Hello everyone




Once again it's been a while since I updated this blog but I can finally announce the imminent publication of my new collection of poems Homecoming from Smith Doorstop. This is due out on Oct 1st and I'm going to be reading from it at various places up and down the country over the next few months so do come along and say hello if you can.

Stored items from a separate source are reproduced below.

(** ** The hierarchy walk *)

(** The [while let] loop of [hierarchy_unlocked]: [acc] is [leaf_to_root] reversed, so the result
    reads from the root.  [None] is running out of fuel. *)
Fixpoint hierarchy_loop (fuel : nat) (m : CgroupManager) (current : option CgroupId)
    (group_ids : gset CgroupId) (scope_ids : gset string) (acc : list Cgroup) :
    option (result CgroupError (list Cgroup)) :=
  match fuel with
  | O => None
  | S fuel =>
      match current with
      | None => Some (Ok acc)
      | Some id =>
          if bool_decide (id ∈ group_ids) then Some (Err (HierarchyCycle id))
          else
            match groups m !! id with
            | None => Some (Err (GroupNotFound id))
            | Some g =>
                match validate_scope (quota_scope g) with
                | Err e => Some (Err e)
                | Ok _ =>
                    if bool_decide (quota_scope g ∈ scope_ids)
                    then Some (Err (DuplicateHierarchyScope (quota_scope g)))
                    else hierarchy_loop fuel m (cg_parent g) ({[id]} ∪ group_ids)
                           ({[quota_scope g]} ∪ scope_ids) (g :: acc)
                end
            end
      end
  end.

Definition hierarchy_fuel (m : CgroupManager) : nat := S (size (groups m)).

Definition hierarchy_unlocked (m : CgroupManager) (id : CgroupId) :
    result CgroupError (list Cgroup) :=
  match hierarchy_loop (hierarchy_fuel m) m (Some id) ∅ ∅ [] with
  | Some (Ok gs) =>
      if bool_decide (cg_id <$> head gs = Some (root m)) then Ok gs
      else Err (HierarchyDoesNotReachRoot id)
  | Some (Err e) => Err e
  | None => Err (HierarchyCycle id)
  end.

(** ** Construction *)

Definition cgroup_manager_new (next : Z) : CgroupManager :=
  let root_group :=
    mkCgroup next "/" None [] limits_default usage_default [] "/" in
  mkManager (wrap64 (next + 1)) {[next := root_group]} {["/" := next]} ∅ ∅ ∅ 0 next.

Definition create_scoped (name : string) (parent : CgroupId) (scope : string)
    (limits : CgroupLimits) (m : CgroupManager) : result CgroupError CgroupId * CgroupManager :=
  let? _ := validate_scope scope orelse m in
  let? _ := hierarchy_unlocked m parent orelse m in
  let id := next_cgroup_id m in
  let next := wrap64 (id + 1) in
  match scope_index m !! scope with
  | Some _ => (Err (DuplicateScope scope), with_index next (scope_index m) m)
  | None =>
      let m1 := with_index next (<[scope := id]> (scope_index m)) m in
      let g := mkCgroup id name (Some parent) [] limits usage_default [] scope in
      let m2 := with_groups (<[id := g]>) m1 in
      match groups m2 !! parent with
      | None =>
          (Err (GroupNotFound parent),
           with_groups (delete id) (with_index next (delete scope (scope_index m2)) m2))
      | Some _ =>
          (Ok id, with_groups (alter (set_children (λ cs, cs ++ [id])) parent) m2)
      end
  end.

Definition derived_scope (parent_scope segment : string) : string :=
  if bool_decide (parent_scope = "/") then "/" +:+ segment else parent_scope +:+ "/" +:+ segment.

Definition try_create (name : string) (parent : CgroupId) (limits : CgroupLimits)
    (m : CgroupManager) : result CgroupError CgroupId * CgroupManager :=
  let? pg := ok_or (GroupNotFound parent) (groups m !! parent) orelse m in
  let? segment := escape_scope_segment name orelse m in
  create_scoped name parent (derived_scope (quota_scope pg) segment) limits m.

(** [create] panics ([None]) where [try_create] fails. *)
Definition cg_create (name : string) (parent : CgroupId) (limits : CgroupLimits)
    (m : CgroupManager) : option CgroupId * CgroupManager :=
  match try_create name parent limits m with
  | (Ok id, m') => (Some id, m')
  | (Err _, m') => (None, m')
  end.

(** [&CgroupQuotaConstraint]: the durable scope and its token limit. *)
Record CgroupQuotaConstraint := mkConstraint { scope_id : string; token_limit : Z }.

Definition quota_constraints_for_agent (m : CgroupManager) (id : CgroupId) (agent : AgentId) :
    result CgroupError (list CgroupQuotaConstraint) :=
  gs ← hierarchy_unlocked m id;
  leaf ← ok_or (HierarchyDoesNotReachRoot id) (last gs);
  _ ← ensure (zmem agent (cg_members leaf)) (AgentNotMember id agent);
  Ok ((λ g, mkConstraint (quota_scope g) (tokens_per_min (cg_limits g))) <$> gs).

I've talked a little bit about this new book in various places over the last year or so. My second book Territory explored the idea of what it means to make a home in a particular place. Much of it was set in the village of Leadhills in the Southern Uplands of Scotland, where I was then living. To some extent Homecoming picks up where that one left off, In 2008 I left Scotland after 21 years and moved back to the North of England, to Cumbria. The poems I wrote then were essentially Cumbrian poems, exploring the history, natural history, and my day to day life in Cumbria in a similar way to how I treated Leadhills in the earlier book. As time went on though I began to reconnect with South Yorkshire, where I grew up, and the book as a whole became about homecoming in a wider sense.

The cover image is once again by my good friend Hugh Bryden, and represents the two parts of the North of England featured in the book.

Other dimensions were added too. As regular readers of this blog will know I work for the Wordsworth Trust in Grasmere, on a site that includes Dove Cottage, so the lanes that Wordsworth walked are my 'office corridors'. When I first started working at the Trust I was asked how I could write poetry about the Lake District given so much had been written before. I think my answer is that my poems arise from my personal experience of it. I have tried to write a 'modern Lake District poetry'. I live and work in a rural area but I go to work in an office. I see the things that the Lake Poets saw but I see them when I'm driving past to get to work, or to go to a meeting. I walk the hills but mainly at weekends or on public holidays, when I'm already thinking about what I need to do when I return to work. We can still occasionally manage to touch the sublime, though, despite the pressure of modern life, and that's one of the things my poems are trying to do.

I haven't ignored Wordsworth. He is an inescapable presence in some of the poems, haunting the book in the way he haunts the Lake District.

The book should be available at Inpress, Amazon and the Poetry Business website very soon. You can e-mail me, details on the Contacts page, if you'd like a signed one.

The title poem is the new  'Poem of the Month' on this blog. I hope you enjoy it.

I look forward to hearing what you all think of the book.